Question

I've got a Visual Studio extension, where much of the functionality is written through MEF. So far, my individual functionality is per ITextBuffer, so I have used the Properties member to cache instances.

However, now I have some functionality that needs to be per-project and per-solution. The EnvDTE classes offer a Properties object but I couldn't figure out whether or not they could store my own arbitrary data. I really don't want to make my own data static.

How can I store per-project and per-solution data without having to resort to global variables?

Edit:

I might also mention that since you can't use MEF imports for static data, even if you hide it in something like a Singleton, then using the global variable route is physically impossible. So I really, really need something that is not a global.

Edit:

I'm talking about object references, not persistent values. I don't need to store anything in a solution or project file, only with the object.

Was it helpful?

Solution

I found a way to convince MEF to honour my static imports, so for now, I'm just using some static data.
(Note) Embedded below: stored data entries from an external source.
(* ===== verification/Mpn.v ===== *)
(** * Natural numbers in memory (the mpn functions of mini-gmp.c)

    The memory is a set of cells of one limb each, addressed by integers;
    a pointer is an address, so that operands may overlap as they do in C.
    Reading or writing a cell that is not allocated, or reading one that has
    not been written, is undefined. Loops run upwards ([loop1], [loop2]) or
    downwards over the limbs, and the theorems state the value of the result
    and that nothing else in memory changes. *)

From S2P Require Import Prelude Limbs.

Record mem := Mk_mem {
  cells : gmap Z (option Z);       (* None: allocated, not written *)
  blocks : gmap Z Z;               (* the sizes of the allocated blocks *)
  next : Z;                        (* every address from here on is free *)
}.

Definition set_cells (c : gmap Z (option Z)) (m : mem) : mem := Mk_mem c (blocks m) (next m).

Definition load (p : Z) : M mem Z := λ m,
  match cells m !! p with Some (Some v) => Done v m | _ => Failed Undefined end.
Definition store (p v : Z) : M mem unit := λ m,
  match cells m !! p with
  | Some _ => Done tt (set_cells (<[p := Some v]> (cells m)) m)
  | None => Failed Undefined
  end.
(Microsoft.VisualStudio.Shell.Package.GetGlobalService(typeof(SComponentModel)) as IComponentModel).DefaultCompositionService.SatisfyImportsOnce(this);

It was posted somewhere else- maybe even on SO- took me a while to find it though. Note that this has no interface required- reflection is used, so it should be valid for any this.

OTHER TIPS

If I understand your question correctly, you can create a stub class that you do the exports from, instead of trying to force your static classes to export.

public class HostClass
{
   public static string StaticString
   { get  { return "string value"; } }
}

public class HostClassStub
{
   [Export("StaticStringValue", typeof(string))]
   public string StaticString
   { get { return HostClass.StaticString; } }
}

You may also consider just making your static class un-static, if that's an option for you. Remember, that by default MEF imports are singletons, so it should be just like having a global set of variables for each project that does the import.

I know this doesn't address the VS Extensions aspect of your problem, but I haven't dealt with those. Maybe this'll give you a path to your solution, though.